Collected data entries

(** * Forecaster wrappers of [pyzoo/zoo/zouwu/model/forecast.py]

    The module defines an abstract base class [Forecaster] and two leaf
    classes, [LSTMForecaster] and [MTNetForecaster].  Each leaf stores its
    hyperparameters on the instance, builds an internal model object of a
    library class, and hands the model that the library returns to the
    initializer of the base class [TFParkKerasModel].

    The embedding is a state-and-exception monad over a store of Python
    objects.  The three library classes the module imports are not part of
    the file: they are a parameter of the development (a [library]), and
    every interaction with them is recorded in a trace. *)

From Stdlib Require Import ZArith String List Bool PrimFloat Lia.
From stdpp Require Import base list strings.

Local Open Scope string_scope.
Local Open Scope list_scope.

(** ** Python values and objects *)

(** Locations are indices into a store. *)
Abbreviation loc := nat.

(** Immediate values and references.  [VObj] points into the heap of
    objects that are visible to the library code (dictionaries, lists,
    instances of library classes); [VInst] points to an instance of one of
    the classes of this module. *)
Inductive pyval : Type :=
| VNone
| VBool (b : bool)
| VInt (n : Z)
| VFloat (x : float)
| VStr (s : string)
| VObj (l : loc)
| VInst (l : loc).

(** A Python [dict] with string keys, in insertion order.  The same
    structure is the [__dict__] of an instance and the keyword arguments
    of a call. *)
Definition dict := list (string * pyval).

Fixpoint dict_get (k : string) (d : dict) : option pyval :=
  match d with
  | [] => None
  | (k', v) :: d' => if String.eqb k k' then Some v else dict_get k d'
  end.

Fixpoint dict_set (k : string) (v : pyval) (d : dict) : dict :=
  match d with
  | [] => [(k, v)]
  | (k', v') :: d' =>
      if String.eqb k k' then (k', v) :: d' else (k', v') :: dict_set k v d'
  end.

Fixpoint dict_del (k : string) (d : dict) : dict :=
  match d with
  | [] => []
  | (k', v') :: d' =>
      if String.eqb k k' then d' else (k', v') :: dict_del k d'
  end.

Definition dict_keys (d : dict) : list string := map fst d.

Definition dict_has (k : string) (d : dict) : bool :=
  match dict_get k d with Some _ => true | None => false end.

(** [d.update(items)]: the items are stored from left to right. *)
Definition dict_update (d : dict) (items : list (string * pyval)) : dict :=
  fold_left (fun d kv => dict_set (fst kv) (snd kv) d) items d.
(** What keeps a repeated confirm request from charging again is the
    order's status, not a key.  The key of a request is ["pay_" + nanoid], a
    fresh draw; it is written to the payment row and looked up nowhere.  A
    request for an order that is DRAFT or PENDING_PAYMENT and carries a
    token sends one charge request of the order's total; when the gateway
    reports that charge successful, the new payment row is CAPTURED and
    bears the key of the request, the order becomes PAID, and from then on
    every confirm request for that order is answered 400 with no request
    sent to the gateway and the store unchanged.  An order in any other
    status is not charged. *)
Lemma confirm_charges_until_order_paid
    (db : Db.DB) (env : Api.Env) (body : ConfirmRoute.ConfirmRequest)
    (gateway : Shift4Adapter.Http Shift4Adapter.ChargeData) (order : Db.Order) :
  Db.orders db !! ConfirmRoute.orderId body = Some order →
  Js.is_truthy Js.truthy_string (ConfirmRoute.token body) = true →
  let out := ConfirmRoute.POST db env body gateway in
  (Db.o_status order = Db.OrderStatus.DRAFT
   ∨ Db.o_status order = Db.OrderStatus.PENDING_PAYMENT →
     ConfirmRoute.calls out
     = [Shift4Adapter.PostCharges (Db.total order) (Db.o_currency order) true
                                  ("Payment for " +:+ Db.orderNumber order)
                                  (ConfirmRoute.token body) None]
     ∧ ∀ data, gateway = Js.Returned data →
               Shift4Adapter.ch_status data = "successful" →
               Api.status (ConfirmRoute.resp out) = 200
               ∧ (∃ pid row, Db.payments db !! pid = None
                             ∧ Db.payments (ConfirmRoute.db' out) = <[pid := row]> (Db.payments db)
                             ∧ Db.p_status row = Db.PaymentStatus.CAPTURED
                             ∧ Db.p_idempotencyKey row = "pay_" +:+ Api.nanoid env)
               ∧ ∀ env' body' gateway',
                   ConfirmRoute.orderId body' = ConfirmRoute.orderId body →
                   let again := ConfirmRoute.POST (ConfirmRoute.db' out) env' body' gateway' in
                   Api.status (ConfirmRoute.resp again) = 400
                   ∧ ConfirmRoute.calls again = []
                   ∧ ConfirmRoute.db' again = ConfirmRoute.db' out)
  ∧ (Db.o_status order ≠ Db.OrderStatus.DRAFT →
     Db.o_status order ≠ Db.OrderStatus.PENDING_PAYMENT →
     Api.status (ConfirmRoute.resp out) = 400
     ∧ ConfirmRoute.calls out = []
     ∧ ConfirmRoute.db' out = db).
Proof.
  intros Hord Htok out. split.
  - intros Hst. split; [by apply POST_payable_calls|].
    intros data -> Hok.
    destruct (POST_payable_succeeded db env body data order Hord Hst Htok Hok)
      as (Hresp & Hrow & Hpaid).
    fold out in Hresp, Hrow, Hpaid.
    split; [done|]. split; [done|].
    intros env' body' gateway' Hsame.
    destruct (Db.orders (ConfirmRoute.db' out) !! ConfirmRoute.orderId body)
      as [order'|] eqn:Hord'; [|done].
    cbn in Hpaid. injection Hpaid as Hpaid.
    apply (POST_order_not_payable _ env' body' gateway' order');
      [by rewrite Hsame | by rewrite Hpaid | by rewrite Hpaid].
  - intros Hd Hp. by apply (POST_order_not_payable db env body gateway order).
Qed.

WORK ORDER
Above are the entries. Quote exactly the lines from the one bearing "as [order'|] eqn:Hord'; [|done]." through the one bearing "[by rewrite Hsame".

RESPONSE FOR THIS EXERCISE
      as [order'|] eqn:Hord'; [|done].
    cbn in Hpaid. injection Hpaid as Hpaid.
    apply (POST_order_not_payable _ env' body' gateway' order');
      [by rewrite Hsame | by rewrite Hpaid | by rewrite Hpaid].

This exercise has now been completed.